In 2011, the commandant of the U.S. Air Force Test Pilot School asked Jabbour to create a cyber course to educate test pilots on the dependence of modern aircraft on cyber and the resulting mission risks of cyber vulnerabilities. Jabbour taught the resulting Cyber Systems Test Course from 2012 to 2019. Jabbour examined the risks of cyber fratricide, or friendly cyber fire, and its unforeseen consequences, and the role of deterrence in cyber warfare.

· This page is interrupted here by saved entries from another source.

(** C4 (as amended).  A preflight request gets the preflight response on
    any path.  Any other request whose path is neither a health path, nor
    [/stats], nor under the prefix of a handler gets status 404 and the
    document that lists the seven prefixes.  Under the prefix of one of
    the five groups with a route list, a method and path that no route of
    the group takes get status 404 and the document of that group, which
    lists routes of that group alone and is not the list of prefixes.
    Under [/notify] every method but POST gets status 405 and
    [{"error": "POST only"}], on any path. *)
Theorem unmatched_route_404 (request : Request) (env : Env) :
  (method request = "OPTIONS" ->
   exists r, fetch request env = Ret r
     /\ status r = 200 /\ headers r = corsHeaders /\ payload r = None)
  /\ (method request <> "OPTIONS" ->
      (known_path (pathname request) = false ->
       exists r, fetch request env = Ret r
         /\ status r = 404
         /\ payload r
            = pretty (JObj [("error", JStr "Not found");
                            ("routes",
                             JArr [JStr "/github"; JStr "/stripe"; JStr "/hf";
                                   JStr "/cf"; JStr "/agents"; JStr "/notify";
                                   JStr "/stats"])]))
      /\ (forall g : Group,
            Str.startsWith (pathname request) (group_prefix g) = true ->
            routed g (method request) (pathname request) = false ->
            exists r, fetch request env = Ret r
              /\ status r = 404
              /\ payload r
                 = pretty (JObj [("error", JStr (group_error g));
                                 ("available",
                                  JArr (map JStr (group_routes g)))])
              /\ Forall (fun route =>
                           Str.startsWith route (group_prefix g) = true)
                   (group_routes g)
              /\ unknown_route_document g <> not_found_document)
      /\ (Str.startsWith (pathname request) "/notify" = true ->
          method request <> "POST" ->
          exists r, fetch request env = Ret r
            /\ status r = 405
            /\ payload r = pretty (JObj [("error", JStr "POST only")]))).
Proof.
  split.
  - intros Hm. exists preflight. unfold fetch. rewrite Hm.
    repeat split.
  - intros Hm. split; [| split].
    + unfold known_path. simpl. intros H.
      repeat match goal with
             | E : _ || _ = false |- _ =>
                 apply orb_false_elim in E; destruct E
             end.
      exists global_404. split; [| exact global_404_shape].
      unfold fetch. rewrite (not_OPTIONS _ Hm).
      repeat match goal with
             | E : _ = false |- _ => rewrite E; clear E
             end.
      reflexivity.
    + intros g Hp Hr. exists (scoped_404 g).
      split; [rewrite (dispatch g _ env Hm Hp); apply handler_unrouted;
              exact Hr |].
      destruct (scoped_404_shape g) as [Hs Hd].
      destruct (group_routes_scoped g) as [Hl Hn].
      repeat split; assumption.
    + intros Hp Hpost. exists post_only. split; [| exact post_only_shape].
      rewrite (dispatch_notify _ env Hm Hp).
      unfold handleNotify. rewrite (eqb_false_of_neq _ _ Hpost). reflexivity.
Qed.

In a seminal paper on the science of mission assurance in the Journal of Strategic Security, Jabbour introduced the information lifecycle as the foundation for mission assurance against cyber risk, and presented 12 rules that govern cyber vulnerability assessment of systems and missions. Jabbour codified the information lifecycle approach to cyber vulnerability assessment in the Cyber Blue Book methodology that enabled the Air Force Operational Test and Evaluation Center to assess over 100 weapon systems. Jabbour educated United States Air Force engineers on conducting systematic cyber vulnerability assessments that informed the testers in designing repeatable operational tests on these systems. This approach, and the teams that implemented it, increased the readiness of weapons and earned Air Force-level honors and awards.

Jabbour looked beyond the current global information grid, and outlined a vision for next-generation military networks. He sought to move the posture of critical missions from resilience to robustness, and proposed anti-fragility as a desired objective.

Jabbour advocated mission assurance through correct design by mathematical specification of requirements and formal verification of implementations. He received a US patent for a method for manufacturing and executing single-use systems with proven security properties over the life of a mission.

== Astronomy ==
In 2024, Jabbour received a two-year appointment as visiting scholar at the Physics and Astronomy Department at the State University of New York at Oswego, where he operated the observatory at the Rice Creek Field Station and assisted in astronomy research, instruction and public outreach activities. Jabbour contributed data to the Hunting Outbursting Young Stars (HOYS) citizen science project at the University of Kent in the UK, and served as a DWARFLAB Ambassador, assisting in beta testing of astronomy hardware and software.